***** Provided information

(** * SMS notification system: rate limiter, dispatch service, queue processor

    A shallow embedding of the JavaScript sources
    [rateLimiter.js] (class [RateLimiter]), [smsService.js] (class
    [SMSService]), [queueProcessor.js] (class [QueueProcessor]) and
    [api.js] (class [APIRouter]), followed by the properties of the
    admission-controlled dispatch engine that the specification states.

    Conventions of the embedding.
    - Times are milliseconds since the epoch, as [Z]; every number the code
      handles is an integer far below 2^53, so JavaScript arithmetic on them
      is exact integer arithmetic.
    - Strings are sequences of 8-bit code units.
    - An [async] method is a state transformer on [World]: it returns either
      a value or a thrown error, and the world after the call.
    - Redis, BullMQ's queue and the gateway client are external; the Redis
      commands the code issues are modelled with the semantics the Redis
      server documents for them, the queue as the list of jobs added, the
      gateway as a function from payloads to replies.
    - Console output ([console.log], [console.warn], [console.error]) is
      not part of the world. *)

From Stdlib Require Import ZArith Lia Ascii String.
From stdpp Require Import base option list gmap strings pretty.

Local Open Scope Z_scope.

(** ** Values exchanged with the gateway and stored in the logs *)

(** One element of [result.SMSMessageData.Recipients]. *)
Record Recipient := mkRecipient {
  messageId : string;
  status : string;
  cost : string
}.

(** The object the gateway resolves with; only [SMSMessageData.Recipients]
    is read by the code. *)
Record ApiResponse := mkApiResponse {
  Recipients : list Recipient
}.

(** The argument of [client.SMS.send]. *)
Record SmsPayload := mkSmsPayload {
  payload_to : list string;
  payload_message : string;
  payload_from : string
}.

(** The object literal [logEntry] of [logSMSDelivery]; the list elements in
    Redis are its [JSON.stringify] text, read back with [JSON.parse]. *)
Record LogEntry := mkLogEntry {
  log_timestamp : string;
  log_to : string;
  log_message : string;
  log_status : string;
  log_apiResponse : option ApiResponse;
  log_error : option string
}.

(** ** Thrown errors

    Every [throw] site of the sources has a constructor; [error_message] is the
    [error.message] the JavaScript code reads. *)
Inductive Error : Type :=
| ClientNotInitialized                (* redis.js, getClient *)
| StoreFailure (msg : string)         (* a rejected Redis command *)
| RateLimitError (seconds : string)   (* smsService.js, sendSMS *)
| PhoneFormatError                    (* smsService.js, sendSMS *)
| EmptyMessageError                   (* smsService.js, sendSMS *)
| GatewayFailure (msg : string)       (* client.SMS.send rejected *)
| NoRecipient                         (* TypeError on Recipients[0].messageId *)
| QueueFailure (msg : string)         (* queue.add rejected *)
| Wrapped (inner : string)            (* queueProcessor.js, processSMSJob *)
| NotAFunction (callee : string).     (* TypeError: call of a method the object lacks *)

Definition error_message (e : Error) : string :=
  match e with
  | ClientNotInitialized => "Redis client not initialized. Call connect() first."
  | StoreFailure msg => msg
  | RateLimitError seconds =>
      "Rate limit exceeded. Blocked for " +:+ seconds +:+ " seconds"
  | PhoneFormatError => "Invalid phone number format"
  | EmptyMessageError => "Message cannot be empty"
  | GatewayFailure msg => msg
  | NoRecipient => "Cannot read properties of undefined (reading 'messageId')"
  | QueueFailure msg => msg
  | Wrapped inner => "Non-retryable error: " +:+ inner
  | NotAFunction callee => callee +:+ " is not a function"
  end.

(** ** The Redis data the code touches *)

(** A sorted-set member [`${now}-${Math.random()}`]: the time it was built
    at and the random draw (the draw is an input of the model). *)
Definition member : Type := Z * N.

Inductive value : Type :=
| Str (s : string)
| ZSet (z : gmap member Z)        (* member -> score *)
| Lst (l : list LogEntry).
(** * NetBuddy: a shallow embedding of [netbuddy.py] and its session properties

    The Python module is one class, [NetBuddy], whose methods are all static
    and share one class attribute, [active].  Every method talks to the
    outside world in two ways only: it prints lines, and it runs the [ping]
    command through [subprocess.check_output].  The embedding keeps both as an
    ordered trace of events, reads the platform name and the outcome of each
    process from an environment, and threads the [active] flag and raised
    exceptions through a small monad. *)

From Stdlib Require Import ZArith List String Ascii Bool Lia.
From Stdlib Require Import Floats DecimalString.
Import ListNotations.

Local Open Scope string_scope.
Local Open Scope Z_scope.

(** ** The part of the Python runtime the module relies on *)

Module Py.

(** The exception classes that the module defines, catches or can receive
    from the calls it makes. *)
Inductive pyclass : Type :=
| BaseException
| Exception
| ArithmeticError
| ZeroDivisionError
| OverflowError
| ValueError
| OSError
| FileNotFoundError
| PermissionError
| SubprocessError
| CalledProcessError
| NetBuddyException
| NotStartedException
| NotWindowsException
| MissingCommandException
| QuestionableException.

Definition pyclass_eqb (c d : pyclass) : bool :=
  match c, d with
  | BaseException, BaseException
  | Exception, Exception
  | ArithmeticError, ArithmeticError
  | ZeroDivisionError, ZeroDivisionError
  | OverflowError, OverflowError
  | ValueError, ValueError
  | OSError, OSError
  | FileNotFoundError, FileNotFoundError
  | PermissionError, PermissionError
  | SubprocessError, SubprocessError
  | CalledProcessError, CalledProcessError
  | NetBuddyException, NetBuddyException
  | NotStartedException, NotStartedException
  | NotWindowsException, NotWindowsException
  | MissingCommandException, MissingCommandException
  | QuestionableException, QuestionableException => true
  | _, _ => false
  end.

(** The class named in the parentheses of each [class] statement; every
    class here has a single base.  [BaseException] is the root of what an
    [except] clause may name. *)
Definition base (c : pyclass) : option pyclass :=
  match c with
  | BaseException => None
  | Exception => Some BaseException
  | ArithmeticError => Some Exception
  | ZeroDivisionError => Some ArithmeticError
  | OverflowError => Some ArithmeticError
  | ValueError => Some Exception
  | OSError => Some Exception
  | FileNotFoundError => Some OSError
  | PermissionError => Some OSError
  | SubprocessError => Some Exception
  | CalledProcessError => Some SubprocessError
  | NetBuddyException => Some BaseException      (* line 34 *)
  | NotStartedException => Some NetBuddyException
  | NotWindowsException => Some NetBuddyException
  | MissingCommandException => Some NetBuddyException
  | QuestionableException => Some NetBuddyException
  end.

(** Method resolution order with single inheritance: the class, then the
    order of its base. *)
Fixpoint mro_from (fuel : nat) (c : pyclass) : list pyclass :=
  match fuel with
  | O => []
  | S fuel' =>
      c :: match base c with
           | None => []
           | Some b => mro_from fuel' b
           end
  end.

Definition mro (c : pyclass) : list pyclass := mro_from 16 c.

Definition issubclass (c d : pyclass) : bool :=
  existsb (pyclass_eqb d) (mro c).
(** * https_everywhere/adapter.py: scheme-rewriting transport adapters

    A shallow embedding of the adapters of [https_everywhere/adapter.py] and
    the properties of its specification.

    - Python [str] values are [string]s; [s.startswith(p)], [s[n:]] and
      [s.lower()] are the functions of module [Py].
    - [requests.Response] is a record; its [headers], a
      [CaseInsensitiveDict], is a finite map from the lower-cased header
      name to the pair (name as written, value), as the library stores it.
    - The request handed to [send] is one mutable object: it sits in the
      store next to the state of the network, and a response refers to it
      by its identity.
    - The network ([HTTPAdapter.send], [requests.head], [requests.get]), the
      rule set and the preload list are interfaces; calls either return a
      value or raise ([result]).
    - Logging is left out: it does not take part in any decision. The
      timeouts of the probe show as exceptions of [requests.head] and
      [requests.get].
    - The loop of the probe has no bound in the source; here it runs on
      fuel and answers [None] when the fuel is spent. *)

From stdpp Require Import gmap strings.
From Stdlib Require Import ZArith Ascii String Permutation Lia.

Open Scope string_scope.
Open Scope Z_scope.

(** ** Python strings *)

Module Py.

(** [s.startswith(prefix)] *)
Fixpoint startswith (s prefix : string) {struct prefix} : bool :=
  match prefix with
  | EmptyString => true
  | String c prefix' =>
      match s with
      | EmptyString => false
      | String d s' => if Ascii.eqb d c then startswith s' prefix' else false
      end
  end.

(** [s[n:]] *)
Fixpoint slice_from (n : nat) (s : string) : string :=
  match n, s with
  | O, _ => s
  | S _, EmptyString => EmptyString
  | S n', String _ s' => slice_from n' s'
  end.

(** [c.lower()] on one character: the letters A..Z move to a..z. *)
Definition lower_ascii (c : ascii) : ascii :=
  let n := nat_of_ascii c in
  if (65 <=? n)%nat && (n <=? 90)%nat then ascii_of_nat (n + 32) else c.

(** [s.lower()] *)
Fixpoint lower (s : string) : string :=
  match s with
  | EmptyString => EmptyString
  | String c s' => String (lower_ascii c) (lower s')
  end.

(** Truth value of a [str]: only the empty string is false. *)
Definition truthy (s : string) : bool := negb (String.eqb s "").

End Py.

(** ** Exceptions and results *)

(** The exceptions the adapters can meet, all instances of [Exception].
    [SSLError] and [ConnectTimeout] are subclasses of requests'
    [ConnectionError]; [ReadTimeout] is a [Timeout] only. *)
Inductive exn : Type :=
| ConnectionError
| SSLError
| ConnectTimeout
| ReadTimeout
| MaxRetryError
| HTTPError
| TypeError
| KeyError (key : string)
| RuntimeError (msg : string)
| OtherException (name : string).

(** [isinstance(e, _https_downgrade_exceptions)] for the tuple
    [(requests.exceptions.ConnectionError, urllib3.exceptions.MaxRetryError,
    requests.exceptions.SSLError)] of both upgrade adapters. *)
Definition _https_downgrade_exceptions (e : exn) : bool :=
  match e with
  | ConnectionError | SSLError | ConnectTimeout | MaxRetryError => true
  | _ => false
  end.

Inductive result (A : Type) : Type :=
| Return (a : A)
| Raise (e : exn).
Arguments Return {A} a.
Arguments Raise {A} e.

(** ** requests: case-insensitive headers, [Response], [PreparedRequest] *)

Module CaseInsensitiveDict.

Abbreviation t := (gmap string (string * string)).

(** [d[key] = value] *)
Definition setitem (d : t) (key value : string) : t :=
  <[Py.lower key := (key, value)]> d.

(** [d[key]], that is [self._store[key.lower()][1]] *)
Definition getitem (d : t) (key : string) : result string :=
  match d !! Py.lower key with
  | Some (_, value) => Return value
  | None => Raise (KeyError (Py.lower key))
  end.

(** [d.get(key)] *)
Definition get (d : t) (key : string) : option string :=
  match getitem d key with
  | Return value => Some value
  | Raise _ => None
  end.

End CaseInsensitiveDict.

(** The request object: its identity and its [url], the one attribute the
    adapters read and write. *)
Record Request : Type := {
  req_id : nat;
  url : string
}.

Definition Request_set_url (request : Request) (u : string) : Request :=
  {| req_id := req_id request; url := u |}.

Record Response : Type := {
  headers : CaseInsensitiveDict.t;
  encoding : option string;
  status_code : option Z;
  reason : option string;
  _content : option string;
  resp_url : option string;       (* response.url *)
  resp_request : option nat       (* response.request, by identity *)
}.

(** [requests.Response()] *)
Definition Response_new : Response :=
  {| headers := ∅; encoding := None; status_code := None; reason := None;
     _content := None; resp_url := None; resp_request := None |}.

Definition set_header (r : Response) (key value : string) : Response :=
  {| headers := CaseInsensitiveDict.setitem (headers r) key value;
     encoding := encoding r; status_code := status_code r; reason := reason r;
     _content := _content r; resp_url := resp_url r;
     resp_request := resp_request r |}.

Definition set_encoding (r : Response) (e : string) : Response :=
  {| headers := headers r; encoding := Some e; status_code := status_code r;
     reason := reason r; _content := _content r; resp_url := resp_url r;
     resp_request := resp_request r |}.

Definition set_status_code (r : Response) (code : Z) : Response :=
  {| headers := headers r; encoding := encoding r; status_code := Some code;
     reason := reason r; _content := _content r; resp_url := resp_url r;
     resp_request := resp_request r |}.

Definition set_reason (r : Response) (s : string) : Response :=
  {| headers := headers r; encoding := encoding r;
     status_code := status_code r; reason := Some s; _content := _content r;
     resp_url := resp_url r; resp_request := resp_request r |}.

Definition set_content (r : Response) (s : string) : Response :=
  {| headers := headers r; encoding := encoding r;
     status_code := status_code r; reason := reason r; _content := Some s;
     resp_url := resp_url r; resp_request := resp_request r |}.

(** [response.request = request] *)
Definition set_request (r : Response) (request : Request) : Response :=
  {| headers := headers r; encoding := encoding r;
     status_code := status_code r; reason := reason r; _content := _content r;
     resp_url := resp_url r; resp_request := Some (req_id request) |}.

(** [response.url = u] *)
Definition set_url (r : Response) (u : string) : Response :=
  {| headers := headers r; encoding := encoding r;
     status_code := status_code r; reason := reason r; _content := _content r;
     resp_url := Some u; resp_request := resp_request r |}.

(** [Response.raise_for_status]: [HTTPError] for a status in 400..599; the
    comparison itself fails on a response that never got a status. *)
Definition raise_for_status (r : Response) : result unit :=
  match status_code r with
  | None => Raise TypeError
  | Some c => if (400 <=? c) && (c <? 600) then Raise HTTPError else Return tt
  end.

(** [Response.ok], which is also [Response.__bool__]. *)
Definition ok (r : Response) : result bool :=
  match raise_for_status r with
  | Return _ => Return true
  | Raise HTTPError => Return false
  | Raise e => Raise e
  end.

**********

Task requirements: Every line above from the line with "[s.lower()] are the" to the line with "value or raise ([result])." is wanted, ends included; write them out exactly and add no other line.

Result:
      [s.lower()] are the functions of module [Py].
    - [requests.Response] is a record; its [headers], a
      [CaseInsensitiveDict], is a finite map from the lower-cased header
      name to the pair (name as written, value), as the library stores it.
    - The request handed to [send] is one mutable object: it sits in the
      store next to the state of the network, and a response refers to it
      by its identity.
    - The network ([HTTPAdapter.send], [requests.head], [requests.get]), the
      rule set and the preload list are interfaces; calls either return a
      value or raise ([result]).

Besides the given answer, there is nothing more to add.